鋼鉄姑娘
「ここは香澄に任せてりゃいいよ。あたしらは、ここを出て船に戻ろう」
「……」
源龍は香澄を見据えて、なかなか答えない。龍玉と虎碧は様子を見守る。
「……」
源龍は判断に迷っているようだ。彼も彼で、心に引っ掛かりを覚えていた。
(これで全部終わったわけじゃねえよな)
むしろこれから始まるのだ、という気が強くする。
「オレもここにいるぜ」
などと言い。なぜか香澄は微笑んだ。
「ちょ、ちょっと! 本気なのかい」
「上手く言えねえが、ここにいた方がいい気がするんだよ」
「って言うか、ここは宮廷だし、庶民がいていいところじゃないだろう」
「朕はかまわぬ」
話の途中で胤帝が許しを出す。
「香澄の知り合いならば、信じられる。朕はどうなってもよいが、妻子たちが気がかりじゃ。できるなら、香澄と力を合わせて、守ってやってほしい」
源龍が世俗の、江湖の者だというのは見ればわかることだったが。人の位や身分を気に掛ける余裕はない。守ってくれるものがあれば、これにすがるしかない。
その様は一国の皇帝と思えぬほどに弱弱しいが、逆に言えば、妻子思いであり、また罪悪感からとも見て取れた。

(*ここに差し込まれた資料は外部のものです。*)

Lemma toy_reader_snapshots k w i w' :
  env_ReadTopologyInstance toyEnv k w = (Ok i, w') → toySnap i.
Proof.
  cbn. unfold read. destruct (lookupServer k (servers w)); [|done].
  by intros [= <- _].
Qed.

Lemma toy_start_until_accepted i w w' :
  toySnap i →
  env_Exec toyEnv key1 (start_slave_until_master_log (QSP i))
    [OStr (LogFile target); OInt (LogPos target)] w = (None, w') →
  toyUntil target w'.
Proof.
  intros [-> _]. cbn. unfold exec.
  destruct (lookupServer key1 (servers w)) as [s|] eqn:Hl; [|done].
  intros [= Hnone <-]. unfold toyUntil, server1. cbn.
  rewrite lookup_update by apply execute_static. rewrite Hl. cbn.
  eexists. split; [reflexivity|].
  unfold execute in *. destruct (takeFailure _ _) as [[e rest]|]; [done|].
  cbn. by destruct target.
Qed.

Lemma toy_until_read w r w' :
  toyUntil target w → env_ReadTopologyInstance toyEnv key1 w = (r, w') →
  toyUntil target w'
  ∧ ∀ i, r = Ok i → Equals (ExecBinlogCoordinates i) target = true → toyReached target w'.
Proof.
  intros (s & Hl & Hu). cbn. unfold read. rewrite Hl. intros [= <- <-].
  unfold toyUntil, toyReached, server1. cbn.
  rewrite lookup_update by apply tick_static. rewrite Hl. cbn. split.
  - eexists. split; [reflexivity|]. by rewrite tick_until.
  - intros i [= <-] Heq%StartUntil.Equals_eq. cbn in Heq.
    eexists. split; [reflexivity|]. by rewrite tick_reached.
Qed.

Lemma toy_until_sleep w d : toyUntil target w → toyUntil target (env_Sleep toyEnv d w).
Proof. done. Qed.

Lemma toy_reached_read w r w' :
  toyReached target w → env_ReadTopologyInstance toyEnv key1 w = (r, w') →
  toyReached target w' ∧ ∀ i, r = Ok i → ExecBinlogCoordinates i = target.
Proof.
  intros (s & Hl & Hu & He). cbn. unfold read. rewrite Hl. intros [= <- <-].
  unfold toyReached, server1. cbn.
  rewrite lookup_update by apply tick_static. rewrite Hl. cbn. split.
  - eexists. split; [reflexivity|]. by rewrite tick_reached.
  - by intros i [= <-].
Qed.

Lemma toy_reached_stop w i oe w' :
  toyReached target w → toySnap i →
  env_Exec toyEnv key1 (stop_slave (QSP i)) [] w = (oe, w') →
  toyReached target w' ∧ (maxScalePatch i oe = None → toyHalted w').
Proof.
  intros (s & Hl & Hu & He) [-> Hmax]. cbn. unfold exec. rewrite Hl. intros [= <- <-].
  unfold toyReached, toyHalted, server1, maxScalePatch. cbn.
  rewrite lookup_update by apply execute_static. rewrite Hl. cbn.
  unfold execute. rewrite Hmax.
  destruct (takeFailure _ _) as [[e rest]|]; cbn.
  - split; [by eexists|done].
  - split; [by eexists|]. intros _. by eexists.
Qed.

Lemma toy_halted_read w i w' :
  toyHalted w → env_ReadTopologyInstance toyEnv key1 w = (Ok i, w') →
  ReplicationThreadsStopped i = true.
Proof.
  intros (s & Hl & Hio & Hsql). cbn. unfold read. rewrite Hl. intros [= <- _].
  cbn. by rewrite Hio, Hsql.
Qed.

End ToyContract.


End StartUntil.

(** ** Bulk stop *)

Module BulkStop.
Import Props Toy.

(** *** Statements by server *)

Lemma InstanceKey_Equals_eq (a b : InstanceKey) : InstanceKey_Equals a b = true ↔ a = b.
Proof.
  unfold InstanceKey_Equals. destruct a as [ha pa], b as [hb pb]. cbn.
  rewrite andb_true_iff, String.eqb_eq, Z.eqb_eq. split.
  - by intros [-> ->].
  - by intros [= -> ->].
Qed.

Lemma sentTo_app key (t1 t2 : list Event) :
  sentTo key (t1 ++ t2) = (sentTo key t1 ++ sentTo key t2)%list.
Proof. apply List.filter_app. Qed.

Lemma sentTo_silent key (t : list Event) : Forall silent t → sentTo key t = [].
Proof.
  unfold sentTo. induction 1 as [|e t He _ IH]; [done|]. cbn [List.filter]. rewrite IH.
  destruct e; cbn in *; done.
Qed.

妻子らは寝台のそばで身を寄せ合い不安そうにしている。正室の皇后と、その子二人。背の高い少年が皇太子、次代皇帝の健烈帝となる。次子はまだ年端もゆかぬ女児の公主であった。
他十名ほど、豪奢な身なりをした皇族たち。
「あたしもここにいようか」
龍玉もそう言い、虎碧に視線を移し、
「あんたは船に戻って、事の次第を伝えてあげて」
「わかったわ」
阿吽の呼吸で龍玉と虎碧は頷き合って、虎碧は素早い動きで宮廷を後にした。
宮廷の入り口では、石狼や秦算、関焔が集まった人民の前で仁王立ちし。
「維新は成った!」
と声高らかに宣言していた。
その横を駆け抜けるわけにもいかないので、丁度官人を見つけ、別の出入り口を教えてもらい。そこから外に出た。もちろんそこにも見張りの兵数名はいた。装いを見れば宮廷の守備兵もいた。彼らは完全に北娯維新軍側に着いたのだ。それを見て、北娯維新軍の兵は宮廷を完全に抑えたのを実感した。
「あ、おい!」
「かまわん、行かせてやれ」
元守備兵が驚き制止するのを、北娯維新軍の兵はかまわぬと、虎碧を行かせた。幸いというか、北娯維新軍の兵は一緒に皇帝の私室にいた者であった。
石狼から、好きにさせてやれ等、指示が出ているのかもしれない。
(泳がせているのかしら?)
多少警戒しててもよさそうなものだが、自由にさせてもらっているのが、変に引っ掛かった。が、あれこれ考えることはせず、船を目指して虎碧は駆けた。